== Exercise goal ==
What the task requires is each entry, restated exactly.

+++ Data extracts +++

(** An id is not confined to the directory. *)
Example unpair_escapes_directory :
  let s := mkDisplays ∅ {[ "/srv/sy/secrets.json" := "{}" ]} in
  Unpair dir None "../secrets" s = (mkDisplays ∅ ∅, None).
Proof. vm_compute. reflexivity. Qed.
End DisplayDemo.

+++

== Worked solution ==
(** An id is not confined to the directory. *)
Example unpair_escapes_directory :
  let s := mkDisplays ∅ {[ "/srv/sy/secrets.json" := "{}" ]} in
  Unpair dir None "../secrets" s = (mkDisplays ∅ ∅, None).
Proof. vm_compute. reflexivity. Qed.
End DisplayDemo.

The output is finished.